Christophine blames Rochester for Antoinette's hysterical state. Christophine has been caring for Antoinette since Antoinette fled Granbois the morning after Rochester's tryst with Amelie. Over the last few days, Christophine has cared for, fed, and calmed Antoinette. Undressing Antoinette for bed, Christophine has seen evidence that Rochester is rough with her. Christophine says she knows all about crimes of passion.

Rochester accusingly asks Christophine what she has done to make his wife seem so transformed. Christophine scoffs at Rochester when he calls Antoinette his wife. She knows that he married Antoinette for the money and that he tried to fool her into loving him, getting her hooked on sex to control her. Christophine accuses Rochester of trying to "break [Antoinette] up," calling her names like "Bertha" and "Marionette" to further fragment her. Christophine also blames Rochester for intending for Antoinette to hear him having sex with Amelie, another deliberate attempt to harm her. Rochester silently admits to all of these charges.

Rochester then presses Christophine again to tell him why Antoinette is so changed. Christophine admits to giving Antoinette some rum to soothe her. On hearing this, Rochester accuses Christophine of turning his wife into a drunk. Christophine, in turn, pleads with Rochester to try loving Antoinette. Hearing that he will not, Christophine asks him to return half of Antoinette's dowry and to put Antoinette in Christophine's care.

Rochester considers this option until Christophine mentions a remarriage for Antoinette, at which point Rochester orders Christophine out of his house and threatens to call the police. He decides to take Antoinette to see doctors in Spanish Town. Christophine spits on the floor in anger, suspecting that Rochester will conspire with the doctors to declare Antoinette mad and lock her away, just as Mr. Mason treated Antoinette's mother.

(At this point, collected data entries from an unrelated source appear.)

(* ===== verification/ValueTypes.v ===== *)
(** * Type soundness of evaluation

    A value that evaluation produces carries no bits above its type: the
    interpreter's comparisons, which do not mask, and the constant evaluator,
    which skips some of the interpreter's masks, rely on it. The proof goes
    through the verifier's expression checks, node by node. *)
From S2P Require Import Prelude Bits U128 Types Exprs Registers Func Floats Eval VerifyExpr.

(** ** Values of a type *)

(** Flag bundles are four bits, everything else fits the type's width. *)
Definition val_ok (t : Ty) (v : ConcreteValue) : Prop :=
  if isFlags t then hi v = 0 /\ fits 4 (lo v) else canon (bits t) v.

(** The environment supplies values of the declared types. *)
Record env_ok (f : Function) (env : Env) : Prop := {
  env_value_ok : forall id v i, envValue env id = Ok v -> valueAt f id = Some i -> val_ok (valueType i) v;
  env_reg_ok : forall id v i, envReg env id = Ok v -> rfAt (registers f) id = Some i ->
    val_ok (registerType i) v }.

Lemma valid_bits t : valid t = true -> 0 <= bits t.
Proof.
  unfold valid, bits. destruct (kind t); intros H; repeat (apply andb_true_iff in H as [H ?]); nia.
Qed.

Lemma isFlags_bits t : valid t = true -> isFlags t = true -> bits t = 0.
Proof.
  unfold isFlags, valid, bits. intros Hv Hk%bool_decide_eq_true. rewrite Hk in Hv.
  apply andb_true_iff in Hv as [? ?]. nia.
Qed.

Lemma isBoolean_bits t : valid t = true -> isBoolean t = true -> bits t = 1 /\ isFlags t = false.
Proof.
  unfold isBoolean, isFlags, valid, bits. intros Hv [Hk Hb]%andb_true_iff.
  apply bool_decide_eq_true in Hk. rewrite Hk in *. apply andb_true_iff in Hv as [? ?].
  split; [lia|done].
Qed.

Lemma tooWide_bits t : valid t = true -> tooWide t = false -> 0 <= bits t <= 128.
Proof.
  intros Hv Hw. pose proof (valid_bits t Hv). unfold tooWide in Hw.
  destruct (isFlags t) eqn:Hf; [rewrite (isFlags_bits t) in * by done; lia|].
  rewrite andb_true_r in Hw. lia.
Qed.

After Christophine leaves, Rochester writes to his father that he and his wife are returning to Jamaica for "unforeseen circumstances," insinuating that his father knows what he means. In his mind, Rochester accuses his father of never caring for him and of conspiring to get rid of him. As Rochester writes, a cock crows outside his window, and he throws a book at it. Drinking rum, he sketches a childlike drawing of a house, surrounded by tress, with a stick-figure woman looking out from a window.


The confrontation between Christophine and Rochester pits the feminine world of the tropics against Rochester's more rational and masculine—according to Rochester's worldview—English culture. Both culture and gender collide in this encounter. Authoritative and defiant, Christophine breaks every colonial taboo: she is a Black servant who condemns and humiliates a wealthy white man. She becomes his judge, demanding that he explain his tryst with Amelie. Generations of white slave owners before Rochester have slept with their servants, but the times have now changed; a new order has replaced the old one. Rochester, who is trying to emulate the more powerful Englishmen before him, is surprised that he is held accountable for such an act. His manhood and the privilege of his race consistently fail him with Christophine, who emasculates him with her demand that he confess. In this regard, Christophine challenges the colonial power structure.

When Christophine accuses Rochester of "breaking" Antoinette, he remains speechless, not responding to her litany of questions. Christophine assumes total control of their dialogue; all Rochester does is repeat her words to himself silently. Christophine thus silences Rochester just as Rochester silences Antoinette by refusing to listen to her. Rochester becomes Christophine's speechless marionette, her puppet, much as Antoinette is his marionette. Indeed, Rochester explicitly identifies with Antoinette when he imagines himself in the place of his wife. Antoinette's words invade his narrative thoughts as he contemplates what she must have said to Christophine about his affair with Amelie. Christophine's dialogic control aligns Rochester—albeit for a short time—with his powerless wife.

As Rochester listens to Christophine, he is inundated with many different voices, from Antoinette's to Daniel's. Rhys thus offers a glimpse into Rochester's unconscious and his unspoken thoughts. Often, Rochester is too self- restrained and rational to expose his inner self. The letter he writes to his father, for example, betrays little of Rochester's anger and resentment, but is instead formal and proper in tone. The only time Rochester does express his unconscious is when he absentmindedly doodles a drawing. As though his innermost thoughts were struggling to spell out a warning, the picture that he draws coincides with the future that he chooses; the reader of Jane Eyre recognizes the significance of Rochester's scribbled picture of a woman staring out from the attic window.